Some of the two-sided character traits include:
- Hubris: Pride is a favorite subject of the Greek poets, but Oedipus seems to show no more pride than the average king. Some scholars argue that his prideful act was to think he could avoid the prophecy by running away, but meekly accepting that he will commit heinous acts doesn’t seem very moral.
- Temper: Oedipus kills several strangers at a crossroads, including King Laius. However, Laius’ party attacked him first, so technically, his actions were in self-defense.
- Determination: Oedipus insists on finding Laius’s killer. Still, he does this to save Thebes from a plague, so his motive is pure.
- Simple error: The Greek word “hamartia” could be defined as “missing the target.” A person can act honorably and with the best intentions and still fall short. Oedipus had several options on what actions he might take to avoid the prophecy, but the one he chose caused him to fulfill the prophecy in its entirety.

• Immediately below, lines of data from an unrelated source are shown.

(** A float between two finite floats is finite, and its value is
    between theirs; and conversely. *)
Lemma between_scaled lo hi x l h :
  scaled lo = Some l -> scaled hi = Some h ->
  (PrimFloat.leb lo x && PrimFloat.leb x hi = true <->
   exists a, scaled x = Some a /\ l <= a <= h).
Proof.
  intros Hlo Hhi. rewrite andb_true_iff. split.
  - intros [H1 H2].
    destruct (leb_not_nan _ _ H1) as [Nlo Nx]. destruct (leb_not_nan _ _ H2) as [_ Nhi].
    rewrite leb_rank in H1, H2 by assumption. apply Z.leb_le in H1, H2.
    destruct (scaled x) as [a|] eqn:Hx.
    + exists a. split; [reflexivity|].
      apply (rank_scaled _ _ _ _ Hlo Hx) in H1. apply (rank_scaled _ _ _ _ Hx Hhi) in H2. lia.
    + exfalso. unfold scaled in Hx, Hlo, Hhi.
      pose proof (Prim2SF_valid lo) as Vlo. pose proof (Prim2SF_valid hi) as Vhi.
      apply Prim2SF_not_nan in Nx.
      destruct (Prim2SF x) as [| s | |]; try discriminate; [|congruence].
      destruct (Prim2SF lo) as [|?| |sl ml el]; try discriminate;
      destruct (Prim2SF hi) as [|?| |sh mh eh]; try discriminate;
      try (apply valid_finite in Vlo as (? & ? & _));
      try (apply valid_finite in Vhi as (? & ? & _));
      unfold rank, cond_Zopp in H1, H2;
      repeat match goal with s : bool |- _ => destruct s end; lia.
  - intros (a & Hx & Hl & Hh).
    assert (Nx : Js.isNaN x = false).
    { unfold Js.isNaN. destruct (PrimFloat.is_nan x) eqn:E; [|reflexivity].
      unfold scaled in Hx. by rewrite (Prim2SF_nan _ E) in Hx. }
    assert (Nlo : Js.isNaN lo = false).
    { unfold Js.isNaN. destruct (PrimFloat.is_nan lo) eqn:E; [|reflexivity].
      unfold scaled in Hlo. by rewrite (Prim2SF_nan _ E) in Hlo. }
    assert (Nhi : Js.isNaN hi = false).
    { unfold Js.isNaN. destruct (PrimFloat.is_nan hi) eqn:E; [|reflexivity].
      unfold scaled in Hhi. by rewrite (Prim2SF_nan _ E) in Hhi. }
    rewrite !leb_rank by assumption. split; apply Z.leb_le.
    + by apply (rank_scaled _ _ _ _ Hlo Hx).
    + by apply (rank_scaled _ _ _ _ Hx Hhi).
Qed.

End Box.

(** X9.  [validateCoordinates] accepts exactly the pairs of finite numbers
    whose values lie in the closed box from 31 to 32 degrees of latitude
    and from 34 to 35 degrees of longitude, the edges included; [NaN]
    (so also a missing coordinate) and the infinities are refused.
    [scaled] is the value in units of [2^-1074]. *)
Theorem validateCoordinates_closed_box lat lng :
  Loader.validateCoordinates lat lng = true <->
  exists a b,
    scaled lat = Some a /\ scaled lng = Some b /\
    31 * 2 ^ 1074 <= a <= 32 * 2 ^ 1074 /\
    34 * 2 ^ 1074 <= b <= 35 * 2 ^ 1074.
Proof.
  unfold Loader.validateCoordinates. rewrite <- andb_assoc, andb_true_iff.
  assert (H31 : scaled 31 = Some (31 * 2 ^ 1074)) by (vm_compute; reflexivity).
  assert (H32 : scaled 32 = Some (32 * 2 ^ 1074)) by (vm_compute; reflexivity).
  assert (H34 : scaled 34 = Some (34 * 2 ^ 1074)) by (vm_compute; reflexivity).
  assert (H35 : scaled 35 = Some (35 * 2 ^ 1074)) by (vm_compute; reflexivity).
  rewrite (between_scaled 31 32 lat _ _ H31 H32), (between_scaled 34 35 lng _ _ H34 H35).
  split.
  - intros [(a & Ha & Hla) (b & Hb & Hlb)]. exists a, b. tauto.
  - intros (a & b & Ha & Hb & Hla & Hlb). split; eauto.
Qed.

(** ** The generic parser: what a parsed record can hold *)

Section Trim.

Lemma trimEnd_again s : Js.trimEnd (Js.trimEnd s) = Js.trimEnd s.
Proof.
  induction s as [|c rest IH]; simpl; [reflexivity|].
  destruct (Js.trimEnd rest) as [|c' rest'] eqn:Hrest.
  - destruct (Js.is_white_space c) eqn:Hc; simpl; [reflexivity | by rewrite Hc].
  - cbn [Js.trimEnd]. cbn [Js.trimEnd] in IH. by rewrite IH.
Qed.

(** What [trimEnd] leaves starts as the string did. *)
Lemma trimEnd_head c rest :
  Js.is_white_space c = false ->
  exists rest', Js.trimEnd (String c rest) = String c rest'.
Proof.
  intros Hc. simpl. destruct (Js.trimEnd rest); rewrite ?Hc; eauto.
Qed.

Lemma trimStart_head s :
  Js.trimStart s = EmptyString \/
  exists c rest, Js.trimStart s = String c rest /\ Js.is_white_space c = false.
Proof.
  induction s as [|c rest IH]; simpl; [by left|].
  destruct (Js.is_white_space c) eqn:Hc; [exact IH | right; eauto].
Qed.

(** A trimmed string has nothing left to trim. *)
Lemma trim_again s : Js.trim (Js.trim s) = Js.trim s.
Proof.
  unfold Js.trim. destruct (trimStart_head s) as [->|(c & rest & -> & Hc)]; [reflexivity|].
  destruct (trimEnd_head c rest Hc) as [rest' Hrest]. rewrite Hrest at 1.
  cbn [Js.trimStart]. rewrite Hc, <- Hrest. apply trimEnd_again.
Qed.

End Trim.

Section ParsedRecords.
Variable tokenize : string -> Csv.scan.
Variables numericColumns coordinateColumns : list string.

Local Abbreviation cast := (Loader.cast numericColumns coordinateColumns).

(** Without a record in the input there is none in the output. *)
Lemma parse_no_rows text records :
  Csv.rows (tokenize text) = [] ->
  Csv.parse tokenize cast text = Ok records -> records = [].
Proof.
  unfold Csv.parse, Csv.finish. intros ->.
  destruct (Csv.broken (tokenize text)) as [[fields code]|]; [|congruence].
  intros H. apply bind_Ok in H as (? & _ & H). discriminate.
Qed.

(** Every property of a parsed record is the cast of a cell under the
    column of its name. *)
Lemma parsed_property text log records record name v :
  Loader.parseCSVWithCoordinates tokenize text numericColumns coordinateColumns
    = Ok (log, records) ->
  record ∈ records -> record !! name = Some v ->
  exists raw, cast raw (Csv.ColName name) = Ok v.
Proof.
  intros H Hin Hv. apply parseCSVWithCoordinates_Ok in H.
  destruct (Csv.rows (tokenize text)) as [|header data] eqn:Hrows.
  - rewrite (parse_no_rows _ _ Hrows H) in Hin. by apply elem_of_nil in Hin.
  - destruct (parse_Ok _ _ _ _ _ _ H Hrows) as (_ & hs & names & Hhs & Hnames & Hrec).
    apply records_of_Ok in Hrec. apply list_elem_of_lookup in Hin as [i Hi].
    destruct (Forall2_lookup_r _ _ _ _ _ Hrec Hi) as (fields & _ & Hlen & vs & Hvs & ->).
    apply cast_fields_Ok in Hvs as [Hlenvs Hvs].
    apply make_object_Some in Hv as (j & Hn & Hv).
    assert (Hj : (j < length fields)%nat).
    { rewrite <- Hlenvs. by apply lookup_lt_Some in Hv. }
    apply lookup_lt_is_Some in Hj as [raw Hraw].
    destruct (Hvs j raw Hraw) as (v' & Hv' & Hc). rewrite Hv in Hv'. injection Hv' as <-.
    unfold Csv.context_column in Hc. simpl in Hc. rewrite Hn in Hc. eauto.
Qed.

(** X10.  What a successfully parsed record holds: under a numeric or
    coordinate column a number that is not [NaN], and under any other
    column a string without white space at either end.  In particular no
    [NaN] reaches [calculateBounds] from a parsed file. *)
Theorem parsed_fields_are_numbers_or_trimmed text log records record name v :
  Loader.parseCSVWithCoordinates tokenize text numericColumns coordinateColumns
    = Ok (log, records) ->
  record ∈ records -> record !! name = Some v ->
  (numeric numericColumns coordinateColumns name ->
   exists x, v = VNum x /\ Js.isNaN x = false) /\
  (~ numeric numericColumns coordinateColumns name ->
   exists s, v = VStr s /\ Js.trim s = s).
Proof.
  intros H Hin Hv. destruct (parsed_property _ _ _ _ _ _ H Hin Hv) as [raw Hc].
  split; intros Hn.
  - rewrite cast_numeric in Hc by exact Hn.
    destruct (Js.isNaN (Js.parseFloat raw)) eqn:Hnan; [discriminate|].
    injection Hc as <-. eauto.
  - rewrite cast_text in Hc by (intros ? [= <-]; exact Hn).
    injection Hc as <-. eexists. split; [reflexivity | apply trim_again].
Qed.

(** X11.  A text without records, and a text with a header only, parse to no
    record and no warning: the header's cells are never converted,
    whatever the columns are called. *)
Theorem parseCSVWithCoordinates_without_data text :
  Csv.broken (tokenize text) = None ->
  (Csv.rows (tokenize text) = [] \/ exists header, Csv.rows (tokenize text) = [header]) ->
  Loader.parseCSVWithCoordinates tokenize text numericColumns coordinateColumns = Ok ([], []).
Proof.
  intros Hbroken [Hrows | [header Hrows]]; unfold Loader.parseCSVWithCoordinates.
  - unfold Csv.parse. by rewrite Hrows, Hbroken.
  - rewrite (parse_with_header _ _ _ _ _ _ Hrows), Hbroken. reflexivity.
Qed.

End ParsedRecords.

(** ** The displacement-events handler: more of the answer *)

Section EventsMore.
Variable tokenize : string -> Csv.scan.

The Essential Difference Between Greek and Shakespearean Tragic Heroes
Some arguments over Oedipus deal with whether or not Aristotle’s characteristics of a tragic hero are accurate at all. Part of the misunderstanding is that there is a difference between the tragic heroes from Greek literature and those in more modern works, most notably the works of Shakespeare. Both types of characters have the telltale hamartia, but how this fatal flaw comes into play is decidedly different.

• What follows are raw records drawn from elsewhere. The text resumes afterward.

(** A loaded Gamma-only set over a structure, with one matrix. *)
Definition gamma_set (st : Structure) (D : Matrix C) : Phonons :=
  {| dynmats := [D]; nqirr := 1; q_tot := [[0; 0; 0]];
     dielectric_tensor := None; effective_charges := None; raman_tensor := None;
     alat := 1; initialized := true; q_stars := [[[0; 0; 0]]];
     structure := Some st |}.

(** The real diagonal matrix with the entries [d]. *)
Definition diag (d : list R) : Matrix C :=
  imap (fun i x => imap (fun j _ => if Nat.eqb i j then RtoC x else C0) d) d.

(** The same as a real array, as an Upsilon matrix is. *)
Definition rdiag (d : list R) : Matrix R :=
  imap (fun i x => imap (fun j _ => if Nat.eqb i j then x else 0) d) d.

(** The diagonal matrix of three real entries. *)
Definition diag3 (a b c : R) : Matrix C :=
  [[RtoC a; C0; C0]; [C0; RtoC b; C0]; [C0; C0; RtoC c]].

(** A Hermitian matrix with complex entries, as a matrix at a q point
    other than Gamma is: rows (1, i, 0), (-i, 1, 0), (0, 0, 1).  Its
    eigenvalues are 2, 0 and 1, all non-negative. *)
Definition hermitian : Matrix C :=
  [[RtoC 1; mkC 0 1; C0]; [mkC 0 (-1); RtoC 1; C0]; [C0; C0; RtoC 1]].

(** The eigen-decomposition of [hermitian] (with unit mass the
    mass-weighted matrix is the matrix itself): the unit eigenvectors
    (1, -i, 0)/sqrt(2) for 2, (1, i, 0)/sqrt(2) for 0 and (0, 0, 1) for 1, as
    columns. *)
Definition eig_of_hermitian : list C * Matrix C :=
  let r := / sqrt 2 in
  ([RtoC 2; C0; RtoC 1],
   [[mkC r 0; mkC r 0; C0]; [mkC 0 (- r); mkC 0 r; C0]; [C0; C0; RtoC 1]]).

(** The eigen-decomposition of the matrix with the rows (1, -i, 0),
    (-i, -1, 0), (0, 0, 1), which [ForcePositiveDefinite] makes of
    [hermitian]: the eigenvalue 0 twice, with the only eigenvector
    (1, -i, 0)/sqrt(2) it has, and 1 with (0, 0, 1). *)
Definition eig_of_rebuilt : list C * Matrix C :=
  let r := / sqrt 2 in
  ([C0; C0; RtoC 1],
   [[mkC r 0; mkC r 0; C0]; [mkC 0 (- r); mkC 0 (- r); C0]; [C0; C0; RtoC 1]]).

(** [np.linalg.eig] on the two matrices of this example, told apart by the
    sign of the entry (1, 1). *)
Definition eig_hermitian_example (M : Matrix C) : option (list C * Matrix C) :=
  if Rltb (Re ((M !!! 1%nat) !!! 1%nat)) 0 then Some eig_of_rebuilt
  else Some eig_of_hermitian.

(** A Gamma-point file of one hydrogen atom in a cubic cell of 10 Bohr,
    as [readlines()] returns it (without the line ends). *)
Definition sample_file : list string := [
  "Dynamical matrix file";
  "one atom";
  "  1    1   0  10.0  0.0  0.0  0.0  0.0  0.0";
  "Basis vectors";
  "      1.0    0.0    0.0";
  "      0.0    1.0    0.0";
  "      0.0    0.0    1.0";
  "           1  'H  '  1.0";
  "    1    1      0.0      0.0      0.0";
  "";
  "     Dynamical  Matrix in cartesian axes";
  "";
  "     q = (    0.0   0.0   0.0 )";
  "";
  "    1    1";
  "  1.0  0.0    0.0  0.0    0.0  0.0";
  "  0.0  0.0    4.0  0.0    0.0  0.0";
  "  0.0  0.0    0.0  0.0    9.0  0.0";
  "";
  "     Diagonalizing the dynamical matrix"
]%string.

(** A Gamma-only set of one atom of unit mass with the identity matrix. *)
Definition unit_set : Phonons := gamma_set one_atom (diag3 1 1 1).

(** [unit_set] with a Raman tensor of zeros. *)
Definition with_raman_tensor : Phonons :=
  set_raman_tensor (Some (replicate 3 (replicate 3 (replicate 3 0)))) unit_set.

(** A draw in which every random number is zero. *)
Definition zero_draw (size n : nat) : Matrix R := replicate size (replicate n 0).

(** A [get_displacement] for structures that sit on their reference. *)
Definition at_rest (s : Structure) (other : option Structure) : Result (Matrix R) :=
  Ok (replicate (Z.to_nat (N_atoms s)) [0; 0; 0]).

End Examples.

(** * Properties *)

Example split_header :
  PyStr.split "  2    3   0  10.0 0.0  0.0 " = ["2"; "3"; "0"; "10.0"; "0.0"; "0.0"]%string.
Proof. reflexivity. Qed.

Example split_label :
  PyStr.strip <$> (PyStr.split_on "'" "1  'H  '  1837.47")
  = ["1"; "H"; "1837.47"]%string.
Proof. reflexivity. Qed.

Example contains_marker :
  PyStr.contains "cartesian axes" "     Dynamical  Matrix in cartesian axes" = true
  ∧ PyStr.contains "ynamical" "Diagonalizing the dynamical matrix" = true
  ∧ PyStr.contains "q = " "q=(0 0 0)" = false.
Proof. repeat split; reflexivity. Qed.

Example to_int_cases :
  PyStr.to_int "-12" = Ok (-12) ∧ PyStr.to_int "007" = Ok 7
  ∧ is_Ok (PyStr.to_int "1.5") = False ∧ PyStr.of_int 12 = "12"%string.
Proof. repeat split; reflexivity. Qed.

(** ** Computations that avoid an exception *)

Section Avoids.
Context {lib : Library}.

Lemma avoids_Ok {A} e (a : A) : avoids e (Ok a).
Proof. discriminate. Qed.

Lemma avoids_Raise {A} e e' : e' ≠ e → avoids (A := A) e (Raise e').
Proof. intros Hne Heq. apply Hne. congruence. Qed.

Lemma avoids_bind {A B} e (m : Result A) (f : A → Result B) :
  avoids e m → (∀ a, m = Ok a → avoids e (f a)) → avoids e (bind m f).
Proof.
  intros Hm Hf. destruct m as [a|e']; simpl.
  - apply Hf. reflexivity.
  - intros Heq. apply Hm. congruence.
Qed.

Lemma avoids_mapM {A B} e (f : A → Result B) (l : list A) :
  (∀ x, avoids e (f x)) → avoids e (mapM f l).
Proof.
  intros Hf. induction l as [|x l IH]; simpl.
  - apply avoids_Ok.
  - unfold mbind, Result_bind. apply avoids_bind; [apply Hf|].
    intros y _. apply avoids_bind; [exact IH|]. intros. apply avoids_Ok.
Qed.

Lemma avoids_for_each {A S} e (body : S → A → Result S) (xs : list A) (st : S) :
  (∀ s x, avoids e (body s x)) → avoids e (for_each xs body st).
Proof.
  intros Hb. revert st. induction xs as [|x xs IH]; intros st; simpl.
  - apply avoids_Ok.
  - apply avoids_bind; [apply Hb | intros; apply IH].
Qed.

End Avoids.

Create HintDb avoids.

Ltac avoid_step :=
  first
    [ apply avoids_Ok
    | apply avoids_Raise; discriminate
    | solve [auto with avoids]
    | apply avoids_bind; [| intros ? _]
    | apply avoids_mapM; intros ?
    | match goal with
      | |- avoids _ (match ?x with _ => _ end) => destruct x
      | |- avoids _ (if ?b then _ else _) => destruct b
      end ].

Ltac avoid := repeat avoid_step.

Section RamanResponse.
Context {lib : Library}.

Lemma the_structure_avoids self : avoids raman_undefined (the_structure self).
Proof. unfold the_structure. avoid. Qed.

Lemma py_index_avoids len i : avoids raman_undefined (py_index len i).
Proof. unfold py_index. avoid. Qed.

Lemma np_zeros2_avoids {A} (z : A) n m : avoids raman_undefined (np_zeros2 z n m).
Proof. unfold np_zeros2. avoid. Qed.

Lemma mass_of_avoids st label : avoids raman_undefined (mass_of st label).
Proof. unfold mass_of. avoid. Qed.

Lemma mul_elementwise_avoids {A} (f : A → A → A) M N :
  avoids raman_undefined (mul_elementwise f M N).
Proof. unfold mul_elementwise, broadcast_error. avoid. Qed.

Lemma np_linalg_eig_avoids M : avoids raman_undefined (np_linalg_eig M).
Proof. unfold np_linalg_eig, lapack. avoid. Qed.

#[local] Hint Resolve the_structure_avoids py_index_avoids np_zeros2_avoids
  mass_of_avoids mul_elementwise_avoids np_linalg_eig_avoids : avoids.

Lemma py_getitem_avoids {A} (l : list A) i : avoids raman_undefined (py_getitem l i).
Proof. unfold py_getitem. avoid. Qed.

Lemma take_indices_avoids {A} (l : list A) mask :
  avoids raman_undefined (take_indices l mask).
Proof. unfold take_indices. avoid. Qed.

#[local] Hint Resolve py_getitem_avoids take_indices_avoids : avoids.

Lemma mass_array_avoids f st : avoids raman_undefined (mass_array f st).
Proof. unfold mass_array. avoid. Qed.

Lemma DyagDinQ_avoids self iq : avoids raman_undefined (DyagDinQ self iq).
Proof. unfold DyagDinQ, mass_weighted, take_columns. avoid. Qed.

#[local] Hint Resolve mass_array_avoids DyagDinQ_avoids : avoids.

(** C9. [GetRamanResponce] raises the error "the raman tensor must be
    defined" on every set whose [raman_tensor] is [None], and on a set
    whose [raman_tensor] is present it ends in another way (with a value
    or with another exception), whatever numpy answers. *)
Theorem GetRamanResponce_raman_tensor (self : Phonons) (pol_in pol_out : list R) (T : R) :
  (raman_tensor self = None →
     GetRamanResponce self pol_in pol_out T = Raise raman_undefined)
  ∧ (raman_tensor self ≠ None →
     GetRamanResponce self pol_in pol_out T ≠ Raise raman_undefined).
Proof.
  split.
  - intros Hnone. unfold GetRamanResponce, check_raman_tensor. rewrite Hnone. reflexivity.
  - intros Hsome. change (avoids raman_undefined (GetRamanResponce self pol_in pol_out T)).
    unfold GetRamanResponce, check_raman_tensor.
    destruct (raman_tensor self) as [rt|]; [|congruence].
    unfold einsum_raman, zip_arrays, broadcast_error, ambiguous_truth_value.
    avoid.
Qed.

End RamanResponse.

Lemma GetRamanResponce_raman_tensor_witness :
  let with_tensor :=
    set_raman_tensor (Some (replicate 3 (replicate 3 (replicate 3 0%R))))
      (Examples.gamma_set Examples.one_atom (Examples.diag3 1 4 9)) in
  GetRamanResponce (lib := Reference.library)
    (Examples.gamma_set Examples.one_atom (Examples.diag3 1 4 9))
    [1; 0; 0]%R [1; 0; 0]%R 0%R = Raise raman_undefined
  ∧ GetRamanResponce (lib := Reference.library) with_tensor [1; 0; 0]%R [1; 0; 0]%R 0%R
    ≠ Raise raman_undefined.
Proof.
  split.
  - apply (proj1 (GetRamanResponce_raman_tensor (lib := Reference.library) _ _ _ _)).
    reflexivity.
  - apply (proj2 (GetRamanResponce_raman_tensor (lib := Reference.library) _ _ _ _)).
    discriminate.
Defined.

(** ** Guards on the temperature and on supercells *)

Section Guards.
Context {lib : Library}.
Local Open Scope R_scope.

Lemma Rltb_true x y : x < y → Rltb x y = true.
Proof. intros H. unfold Rltb. destruct (Rlt_dec x y); [reflexivity | contradiction]. Qed.

Lemma Rltb_false x y : ¬ x < y → Rltb x y = false.
Proof. intros H. unfold Rltb. destruct (Rlt_dec x y); [contradiction | reflexivity]. Qed.

Lemma Rleb_true x y : x <= y → Rleb x y = true.
Proof. intros H. unfold Rleb. destruct (Rle_dec x y); [reflexivity | contradiction]. Qed.

Lemma Rleb_false x y : ¬ x <= y → Rleb x y = false.
Proof. intros H. unfold Rleb. destruct (Rle_dec x y); [contradiction | reflexivity]. Qed.

Lemma Reqb_true x y : x = y → Reqb x y = true.
Proof. intros H. unfold Reqb. destruct (Req_dec_T x y); [reflexivity | contradiction]. Qed.

Lemma Reqb_false x y : x ≠ y → Reqb x y = false.
Proof. intros H. unfold Reqb. destruct (Req_dec_T x y); [contradiction | reflexivity]. Qed.

(** C8. [GetUpsilonMatrix] raises its [ValueError] on a negative
    temperature, and a [ValueError] on every set with more than one
    irreducible q point (the one about the temperature when the temperature
    is negative too, the one about supercells otherwise); [GetStrainMatrix]
    raises its [ValueError] on a negative temperature. *)
Theorem negative_temperature_and_supercell_rejected
    (self : Phonons) (new_cell : Matrix R) (T : R) :
  (T < 0 →
     GetUpsilonMatrix self T = Raise (ValueError "Error, T must be posititive (or zero)")
     ∧ GetStrainMatrix self new_cell T
       = Raise (ValueError "Error, the temperature must be positive."))
  ∧ ((1 < nqirr self)%Z →
     GetUpsilonMatrix self T
     = Raise (ValueError (if Rltb T 0 then "Error, T must be posititive (or zero)"
                          else "Error, this function yet not supports the supercells."))).
Proof.
  split.
  - intros HT. unfold GetUpsilonMatrix, GetStrainMatrix.
    rewrite (Rltb_true _ _ HT). split; reflexivity.
  - intros Hq. unfold GetUpsilonMatrix. destruct (Rltb T 0); [reflexivity|].
    destruct (decide (nqirr self ≠ 1%Z)) as [_|Heq]; [reflexivity|].
    exfalso. apply Heq. lia.
Qed.

End Guards.

Lemma negative_temperature_and_supercell_rejected_witness :
  let self := Examples.gamma_set Examples.one_atom (Examples.diag3 1 4 9) in
  let supercell := mkPhonons (dynmats self) 2 (q_tot self) None None None 1%R true
                     (q_stars self) (structure self) in
  (GetUpsilonMatrix (lib := Reference.library) self (-1)%R
   = Raise (ValueError "Error, T must be posititive (or zero)")
   ∧ GetStrainMatrix (lib := Reference.library) self (unit_cell Examples.one_atom) (-1)%R
     = Raise (ValueError "Error, the temperature must be positive."))
  ∧ GetUpsilonMatrix (lib := Reference.library) supercell 0%R
    = Raise (ValueError "Error, this function yet not supports the supercells.").
Proof.
  intros self supercell. split.
  - apply (proj1 (negative_temperature_and_supercell_rejected (lib := Reference.library)
                    self (unit_cell Examples.one_atom) (-1)%R)).
    lra.
  - pose proof (proj2 (negative_temperature_and_supercell_rejected (lib := Reference.library)
                         supercell [] 0%R)) as H.
    rewrite (Rltb_false 0 0) in H by lra. apply H. simpl. lia.
Defined.

(** ** The constructor on a structure *)

(** C4 (what the code does instead).  On every structure with at least
    one atom and every integer [nqirr >= 1], [__init__] reaches
    [for i in nqirr] and raises [TypeError]: no object is built, so no list
    of [nqirr] zero matrices. *)
Theorem Phonons_init_structure_raises (lib : Library) (fs : Files) (st : Structure)
    (nqirr : Z) (full_name : bool) :
  0 < N_atoms st → 1 ≤ nqirr →
  Phonons_init fs (PyStructure st) nqirr full_name
  = Raise (TypeError "'int' object is not iterable").
Proof.
  intros Hn Hq. unfold Phonons_init. simpl.
  destruct (decide (N_atoms st ≤ 0)); [lia|].
  destruct (decide (nqirr ≤ 0)); [lia|].
  reflexivity.
Qed.

Lemma Phonons_init_structure_raises_witness :
  0 < N_atoms Examples.one_atom ∧ 1 ≤ 1
  ∧ Phonons_init (lib := Reference.library) ∅ (PyStructure Examples.one_atom) 1 false
    = Raise (TypeError "'int' object is not iterable").
Proof.
  assert (H1 : 0 < N_atoms Examples.one_atom) by (simpl; lia).
  assert (H2 : 1 ≤ 1) by lia.
  exact (conj H1 (conj H2
    (Phonons_init_structure_raises Reference.library ∅ Examples.one_atom 1 false H1 H2))).
Defined.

Greek tragic heroes, while certainly flawed, do not realize that they are causing their own demise. In the case of Oedipus, he wants to avoid killing his father and marrying his mother, so he runs away to Thebes to save them. He also kills Laius in what he sees as self-defense, again, not intending to do something unethical. Similarly, marrying Jocasta was an actual act of love and was considered morally sound until the truth of Oedipus’ parentage was revealed.
Whether they think they have a choice or not, Shakespearean tragic heroes enter willingly into their deeds, knowing it may lead to an unfortunate outcome. Hamlet decides to act on the ghost’s words and avenge his father, even though his conscience bothers him often during the play. Macbeth voluntarily chooses to kill Duncan and anyone else who stands between him and the throne. Even Romeo deliberately enters his enemy’s house and woos his daughter, knowing the strife this may cause between their families.
Ask scholars of Greek literature whether or not Oedipus is a tragic hero, and you are likely to get extensive, adamant, and often conflicting answers.
The following are key elements of the argument and some memorable facts about the play:
- Sophocles wrote the Oedipus trilogy of plays around the Fourth Century BCE.
- In Oedipus Rex, Oedipus tries to run from a prophecy and ends up fulfilling it.
- The name “Oedipus” means “swollen foot,” and indeed, a foot injury plays a crucial role in the plot.
- Aristotle was the first philosopher to analyze drama. He used Oedipus Rex to help him define the tragic hero.
- According to Aristotle, the characteristics of a tragic hero are nobility, morality, hamartia, anagnorisis, peripeteia, and catharsis.
- Oedipus does possess all of Aristotle’s characteristics, though his tragic flaw is often debated.
- Scholars dispute which of Oedipus’s character traits qualifies as his fatal flaw, suggesting hubris, determination, and a hot temper as possibilities.
- Some researchers suggest that “hamartia” is only an error in judgment or simply an action that goes astray.
- Though Oedipus is the quintessential Greek tragic hero, he is not a Shakespearean tragic hero because he doesn’t intend to do wrong.
It seems evident that Oedipus qualifies as one of the first tragic heroes in recorded fiction. However, if you disagree, feel free to share your opinion with some energetic scholars and join the debate!